Watermarking for AI Content Detection: A Review on Text, Visual, and Audio Modalities
Lele Cao
TL;DR
The paper addresses the challenge of distinguishing AI-generated content from human-created material by surveying watermarking techniques across text, visual, and audio modalities. It defines watermarking as a formal encoding/decoding/verification framework $(\mathcal{E},\mathcal{D},\mathcal{V})$ and analyzes imperceptibility, robustness, security, and capacity, with metrics such as BER $= \frac{1}{N}\sum_{i=1}^{N}\mathbb{1}(m_i\neq\hat{m}_i)$. It catalogs text approaches (probabilistic token-level, lexical/syntactic, contextual/semantic), visual methods (spatial, frequency, hybrid, DL-based), and audio strategies (speech and music), highlighting strengths and vulnerabilities under transformations and adversarial attacks. The authors emphasize the need for standardization, privacy-preserving designs, and hybrid, adaptive techniques to counteract evolving GenAI capabilities, proposing retrieval-based and cross-modal verification as promising directions. Overall, watermarking is positioned as a foundational, proactive mechanism to enhance content authenticity and trust in a landscape of increasingly capable GenAI systems.
Abstract
The rapid advancement of generative artificial intelligence (GenAI) has revolutionized content creation across text, visual, and audio domains, simultaneously introducing significant risks such as misinformation, identity fraud, and content manipulation. This paper presents a practical survey of watermarking techniques designed to proactively detect GenAI content. We develop a structured taxonomy categorizing watermarking methods for text, visual, and audio modalities and critically evaluate existing approaches based on their effectiveness, robustness, and practicality.
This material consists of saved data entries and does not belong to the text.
Lemma wp_env_same {A} (P : A -> E -> Prop) (c : M E A) s (Q : A -> sys -> Prop) : sys_ok s -> wp False c (fun a e' => same_user (env s) e' /\ P a e') (env s) ->
  (forall a s', same_user (env s) (env s') -> P a (env s') -> regs s' = regs s -> fd_table s' = fd_table s -> sys_ok s' -> Q a s') -> wp False (on_env c) Q s.
Proof.
  intros Hs Hc HQ. apply wp_sys_env. eapply wp_mono; [exact Hc|]. intros a e' [Hu HP]. apply HQ; [done|done|done|done|]. apply sys_ok_env; [done|apply Hu].
Qed.
Lemma user_path_exact s p str : sys_ok s -> is_u32 p -> p <> 0 -> user_string (env s) p 255 str -> user_path p s = Ok (Some str, s).
Proof.
  intros Hs Hp Hp0 Hu. unfold user_path, MAX_PATH_LEN. destruct (copy_user_exact s p 256 (so_env s Hs) Hp ltac:(lia)) as (r & Er & Hr). rewrite Er. f_equal. f_equal. by apply Hr.
Qed.
Lemma wp_open_fd_exact s o p z (Q : unit -> sys -> Prop) : sys_ok s -> is_u32 o -> path_ok (take 255 p) ->
  (forall s1, same_user (env s) (env s1) -> sys_ok s1 -> forall (R : Z -> sys -> Prop), (forall n s2, is_u32 n -> same_user (env s) (env s2) -> fd_table s2 = fd_table s1 -> sys_ok s2 -> R n s2) -> wp False z R s1) ->
  (forall s', answers (u32 (-1)) s s' -> Q tt s') -> (forall fd sz s', 0 <= fd < 16 -> answers fd s s' -> fd_at s' fd = Some (Fd true o 0 sz (take 255 p)) -> Q tt s') ->
  wp False (open_fd o p z) Q s.
Proof.
  intros Hs Ho Hpo Hz HN HS. unfold open_fd. apply wp_bind. unfold alloc_fd. apply wp_bind, wp_gets. pose proof (same_user_refl _ (so_env s Hs)) as Href.
  destruct (find_unused (fd_table s) 0) as [i|] eqn:Ef.
  - assert (0 <= i < 16) as Hi. { revert Ef. rewrite <-(Z.add_0_l 16). change 16 with (Z.of_nat 16). rewrite <-(so_fds s Hs). generalize 0 at 1 2 3. generalize (fd_table s). clear.
      induction l as [|f l IH]; intros k Hf; [done|]. cbn in *. destruct (used f); [apply IH in Hf; lia|]. injection Hf as <-. lia. }
    apply wp_bind. eapply wp_set_fd_exact; [done|fd_solve|done|]. intros s1 _ He1 Hr1 Hs1. apply wp_ret. rewrite (proj2 (Z.ltb_ge i 0)) by lia.
    apply wp_bind. eapply wp_set_fd_exact; [done|fd_solve|done|]. intros s2 Hf2 He2 Hr2 Hs2. apply wp_bind. apply Hz; [rewrite He2, He1; done|done|].
    intros n s3 Hn Hu3 Hfd3 Hs3. apply wp_bind. eapply wp_set_fd_exact; [done|fd_solve|done|]. intros s4 Hf4 He4 Hr4 Hs4.
    eapply wp_eax_exact; [done|apply u32_is|]. intros s5 Hx5 He5 Hfd5 Hs5. rewrite u32_small in Hx5 by (unfold is_u32; lia). eapply (HS i n s5); [done| |unfold fd_at in *; rewrite Hfd5; done].
    constructor; [done|rewrite He5, He4; done|done].
  - apply wp_ret. rewrite (proj2 (Z.ltb_lt (-1) 0)) by lia. eapply wp_eax_exact; [done|apply u32_is|]. intros s' Hx He _ Hs'. apply HN. constructor; [done|by rewrite He|done].
Qed.
Lemma wp_sys_open s p str (Q : unit -> sys -> Prop) : sys_ok s -> r_ebx (regs s) = p -> p <> 0 -> user_string (env s) p 255 str -> path_ok str -> is_console_path str = false ->
  (forall s', answers (u32 (-1)) s s' -> Q tt s') -> (forall fd sz s', 0 <= fd < 16 -> answers fd s s' -> fd_at s' fd = Some (Fd true (cur_pid (env s)) 0 sz str) -> Q tt s') ->
  wp False Syscall.sys_open Q s.
Proof.
  intros Hs Hb Hp Hstr Hpo Hcon HN HS. pose proof (so_regs s Hs) as (_ & Hbu & _). rewrite Hb in Hbu. unfold Syscall.sys_open. apply wp_bind, wp_gets. rewrite Hb. apply wp_bind.
  eapply wp_ok; [by apply user_path_exact|]. apply wp_bind. eapply wp_ok; [by apply pid_eq|]. rewrite Hcon. pose proof (pid_law (env s) (so_env s Hs)) as [_ Hpu].
  assert (take 255 str = str) as Etk by (apply take_ge; destruct Hstr as [? _]; lia).
  apply wp_bind. eapply (wp_env_same (fun _ _ => True)); [done|eapply wp_mono; [apply exists_law; [by apply so_env|done]|by intros ? ? (? & _)]|]. intros ex s1 Hu1 _ Hr1 Hfd1 Hs1. apply wp_bind.
  assert (forall (R : bool -> sys -> Prop), (forall b s2, same_user (env s) (env s2) -> sys_ok s2 -> R b s2) -> wp False (if ex then ret true else on_env (fscmd_write_file str [])) R s1) as Hw.
  { intros R HR. destruct ex; [by apply wp_ret, HR|]. eapply (wp_env_same (fun _ _ => True)); [done|eapply wp_mono; [apply write_law; [by apply so_env|done]|by intros ? ? (? & _)]|].
    intros b s2 Hu2 _ _ _ Hs2. apply HR; [by eapply same_user_trans|done]. }
  apply Hw. intros b s2 Hu2 Hs2. destruct b; cbn [negb].
  - eapply wp_open_fd_exact; [done|done|by rewrite Etk| | |].
    + intros s3 Hu3 Hs3 R HR. eapply (wp_env_same (fun n _ => is_u32 n)); [done|eapply wp_mono; [apply size_law; [by apply so_env|by rewrite Etk]|by intros ? ? (? & _ & ? & _)]|].
      intros n s4 Hu4 Hn _ Hfd4 Hs4. apply HR; [done|by eapply same_user_trans|done|done].
    + intros s' [Hx Hu Ho]. apply HN. constructor; [done|by eapply same_user_trans|done].
    + intros fd sz s' Hfd [Hx Hu Ho] Hat. rewrite Etk in Hat. eapply HS; [done| |exact Hat]. constructor; [done|by eapply same_user_trans|done].
  - eapply wp_eax_exact; [done|apply u32_is|]. intros s' Hx He _ Hs'. apply HN. constructor; [done|rewrite He; done|done].
Qed.
Lemma wp_sys_write s fd f buf n (Q : unit -> sys -> Prop) : sys_ok s -> r_ebx (regs s) = fd -> r_ecx (regs s) = n -> r_edx (regs s) = buf -> 0 <= fd < 16 ->
  fd_at s fd = Some f -> used f = true -> owner_pid f = cur_pid (env s) -> is_console_path (path f) = false -> 0 < n -> buf <> 0 -> accessible (env s) buf n ->
  (forall s', answers (u32 (-1)) s s' -> Q tt s') ->
  (forall s', answers n s s' -> file_of (env s') (path f) = Some (ubytes (env s) buf (Z.to_nat n)) -> fd_at s' fd = Some (Fd true (owner_pid f) 0 n (path f)) -> Q tt s') ->
  wp False Syscall.sys_write Q s.
Proof.
  intros Hs Hb Hc Hd Hfd Hf Hused Hown Hcon Hn Hbuf Hac HN HS. pose proof (so_regs s Hs) as (_ & Hbu & Hcu & Hdu). rewrite Hb in Hbu. rewrite Hc in Hcu. rewrite Hd in Hdu.
  pose proof (fd_at_path s fd f Hs Hf) as Hpo. unfold Syscall.sys_write. apply wp_bind, wp_gets. rewrite Hb. apply wp_bind. eapply wp_ok; [by apply pid_eq|]. apply wp_bind. eapply wp_ok; [by apply get_fd_exact|].
  apply wp_bind, wp_gets. rewrite Hc. apply wp_bind, wp_gets. rewrite Hd. rewrite (proj2 (Z.eqb_neq n 0)), (proj2 (Z.eqb_neq buf 0)) by (done || lia). apply wp_bind.
  eapply wp_ok; [by apply validate_true|]. cbn [negb]. apply wp_bind. eapply wp_ok; [apply load_bytes_eq; [by apply so_env|unfold is_u32 in Hdu; lia|by rewrite Z2Nat.id by lia]|]. rewrite Hcon.
  apply wp_bind. eapply (wp_env_same (fun b e' => b = true -> file_of e' (path f) = Some (ubytes (env s) buf (Z.to_nat n)))); [done|apply write_law; [by apply so_env|done]|].
  intros b s1 Hu1 Hfile Hr1 Hfd1 Hs1. destruct b; cbn [negb].
  - apply wp_bind. eapply wp_set_fd_exact; [done|fd_solve|done|]. intros s2 Hf2 He2 Hr2 Hs2. eapply wp_eax_exact; [done|done|]. intros s3 Hx3 He3 Hfd3 Hs3.
    apply HS; [constructor; [done|by rewrite He3, He2|done]|rewrite He3, He2; by apply Hfile|]. unfold fd_at in *. by rewrite Hfd3, Hf2, Hused.
  - eapply wp_eax_exact; [done|apply u32_is|]. intros s' Hx He _ Hs'. apply HN. constructor; [done|by rewrite He|done].
Qed.
Lemma wp_sys_read s fd f buf m data (Q : unit -> sys -> Prop) : sys_ok s -> r_ebx (regs s) = fd -> r_ecx (regs s) = m -> r_edx (regs s) = buf -> 0 <= fd < 16 ->
  fd_at s fd = Some f -> used f = true -> owner_pid f = cur_pid (env s) -> 0 < m -> buf <> 0 -> accessible (env s) buf m ->
  file_of (env s) (path f) = Some data -> offset f = 0 -> size f = Z.of_nat (length data) -> 0 < Z.of_nat (length data) < 2147483648 ->
  (forall s', sys_ok s' -> ~ disk_ok (env s) -> s32 (r_eax (regs s')) <= 0 -> Q tt s') ->
  (forall s', let k := Z.min m (Z.of_nat (length data)) in sys_ok s' -> r_eax (regs s') = k -> ubytes (env s') buf (Z.to_nat k) = take (Z.to_nat k) data ->
     fd_at s' fd = Some (Fd true (owner_pid f) k (size f) (path f)) -> Q tt s') ->
  wp False Syscall.sys_read Q s.
Proof.
  intros Hs Hb Hc Hd Hfd Hf Hused Hown Hm Hbuf Hac Hfile Hoff Hsz Hlen HN HS. pose proof (so_regs s Hs) as (_ & Hbu & Hcu & Hdu). rewrite Hb in Hbu. rewrite Hc in Hcu. rewrite Hd in Hdu.
  pose proof (fd_at_path s fd f Hs Hf) as Hpo. unfold Syscall.sys_read. apply wp_bind, wp_gets. rewrite Hb. apply wp_bind. eapply wp_ok; [by apply pid_eq|]. apply wp_bind. eapply wp_ok; [by apply get_fd_exact|].
  apply wp_bind, wp_gets. rewrite Hc. apply wp_bind, wp_gets. rewrite Hd. rewrite (proj2 (Z.eqb_neq m 0)), (proj2 (Z.eqb_neq buf 0)) by (done || lia). cbn [orb]. apply wp_bind.
  eapply wp_ok; [by apply validate_true|]. cbn [negb]. rewrite Hoff, Hsz, (proj2 (Z.leb_gt _ _)), Z.sub_0_r, u32_small by (unfold is_u32; lia). cbv zeta.
  replace (if m <? Z.of_nat (length data) then m else Z.of_nat (length data)) with (Z.min m (Z.of_nat (length data))) by (bdestr; lia). set (k := Z.min m (Z.of_nat (length data))).
  apply wp_bind. eapply (wp_env_same (fun r _ => Forall is_u8 (snd r) /\ Z.of_nat (length (snd r)) <= k /\ ((~ disk_ok (env s) /\ fst r <= 0 /\ snd r = []) \/ (fst r = k /\ snd r = take (Z.to_nat k) data)))); [done| |].
  { eapply wp_mono; [apply (read_law (env s) (path f) 0 k); [by apply so_env|done|unfold is_u32; lia|unfold k; lia]|]. intros r e' (Hu & _ & Hu8 & Hl & Hr). split; [done|]. split_and!; [done|done|].
    specialize (Hr data Hfile ltac:(unfold k; lia)). by rewrite drop_0 in Hr. }
  intros [n bytes] s1 Hu1 (Hu8 & Hl & Hr) Hr1 Hfd1 Hs1. cbn [fst snd] in *. apply wp_bind.
  eapply wp_store_exact; [done|unfold is_u32 in Hdu; lia| |done|].
  { destruct Hac as [Hw Hac]. split; [unfold k in *; lia|]. intros x Hx. rewrite (su_mapped _ _ Hu1). apply Hac. unfold k in *. lia. }
  intros s2 Hs2 Hr2 Hfd2 _ _ Hub _. destruct Hr as [(Hdk & Hn0 & ->)|[-> ->]].
  - sys_step; [eapply wp_eax_exact; [done|apply u32_is|]; intros s3 Hx3 _ _ Hs3; apply HN; [done|done|by rewrite Hx3]|]. apply Z.ltb_ge in Heqb. assert (n = 0) as -> by lia.
    apply wp_bind. eapply wp_set_fd_exact; [done|fd_solve|done|]. intros s3 _ _ _ Hs3. eapply wp_eax_exact; [done|apply u32_is|]. intros s4 Hx4 _ _ Hs4. apply HN; [done|done|by rewrite Hx4].
  - rewrite (proj2 (Z.ltb_ge k 0)) by (unfold k; lia). apply wp_bind. eapply wp_set_fd_exact; [done|fd_solve|done|]. intros s3 Hf3 He3 _ Hs3.
    eapply wp_eax_exact; [done|apply u32_is|]. intros s4 Hx4 He4 Hfd4 Hs4. rewrite !u32_small in * by (unfold is_u32, k; lia). apply HS; [done|done| |].
    + rewrite He4, He3. rewrite length_take, Nat.min_l in Hub by (unfold k; lia). done.
    + unfold fd_at in *. by rewrite Hfd4, Hf3, Hused, Hsz, Z.add_0_l.
Qed.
Additionally, we identify key challenges, including resistance to adversarial attacks, lack of standardization across different content types, and ethical considerations related to privacy and content ownership. Finally, we discuss potential future research directions aimed at enhancing watermarking strategies to ensure content authenticity and trustworthiness. This survey serves as a foundational resource for researchers and practitioners seeking to understand and advance watermarking techniques for AI-generated content detection.